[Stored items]
---*---
(** One character inside a JSON string literal (QuoteJSONString). *)
Definition json_escape_char (c : ascii) : string :=
  let n := nat_of_ascii c in
  if (n =? 34)%nat then "\" +:+ dquote
  else if (n =? 92)%nat then "\\"
  else if (n =? 8)%nat then "\b"
  else if (n =? 9)%nat then "\t"
  else if (n =? 10)%nat then "\n"
  else if (n =? 12)%nat then "\f"
  else if (n =? 13)%nat then "\r"
  else if (n <? 32)%nat
       then "\u00" +:+ String (hex_digit (n / 16)) (String (hex_digit (n mod 16)) "")
  else String c "".

Fixpoint json_escape (s : string) : string :=
  match s with
  | "" => ""
  | String c s' => json_escape_char c +:+ json_escape s'
  end.

Definition json_quote (s : string) : string := dquote +:+ json_escape s +:+ dquote.

Fixpoint join_with (sep : string) (parts : list string) : string :=
  match parts with
  | [] => ""
  | x :: rest =>
      match rest with
      | [] => x
      | _ :: _ => x +:+ sep +:+ join_with sep rest
      end
  end.

Definition stringify_strings (items : list string) : string :=
  "[" +:+ join_with "," (map json_quote items) +:+ "]".

(** ** The site block ([updateSiteConfig]) *)

(** One line [  "key": value,] of the template literal. *)
Definition site_field (key value : string) : string :=
  "  " +:+ dquote +:+ key +:+ dquote +:+ ": " +:+ value +:+ ",".

Definition quoted (s : string) : string := dquote +:+ s +:+ dquote.

(** The lines of the template literal [newSiteObject] (l.315-327). *)
Definition newSiteObject_lines (cfg : Config) (domain : string) : list string :=
  [ "const site = {";
    site_field "name" (quoted domain);
    site_field "title" (quoted (title (siteTemplate cfg)));
    site_field "description" (quoted (description (siteTemplate cfg)));
    site_field "logo" (quoted "/images/logo.png");
    site_field "favicon" (quoted "/favicon.ico");
    site_field "keywords" (stringify_strings (keywords (siteTemplate cfg)));
    site_field "author" (quoted (domain +:+ " Team"));
    site_field "language" (quoted (language (siteTemplate cfg)));
    site_field "url" (quoted ("https://" +:+ domain));
    site_field "twitterCard" (quoted "/images/summary_large_image.png");
    site_field "ogImage" (quoted "/images/og-image.png");
    "};" ].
---*---
#### The problem
Each line of the data that includes "images" should be copied.

#### Solution for this exercise
    site_field "logo" (quoted "/images/logo.png");
    site_field "twitterCard" (quoted "/images/summary_large_image.png");
    site_field "ogImage" (quoted "/images/og-image.png");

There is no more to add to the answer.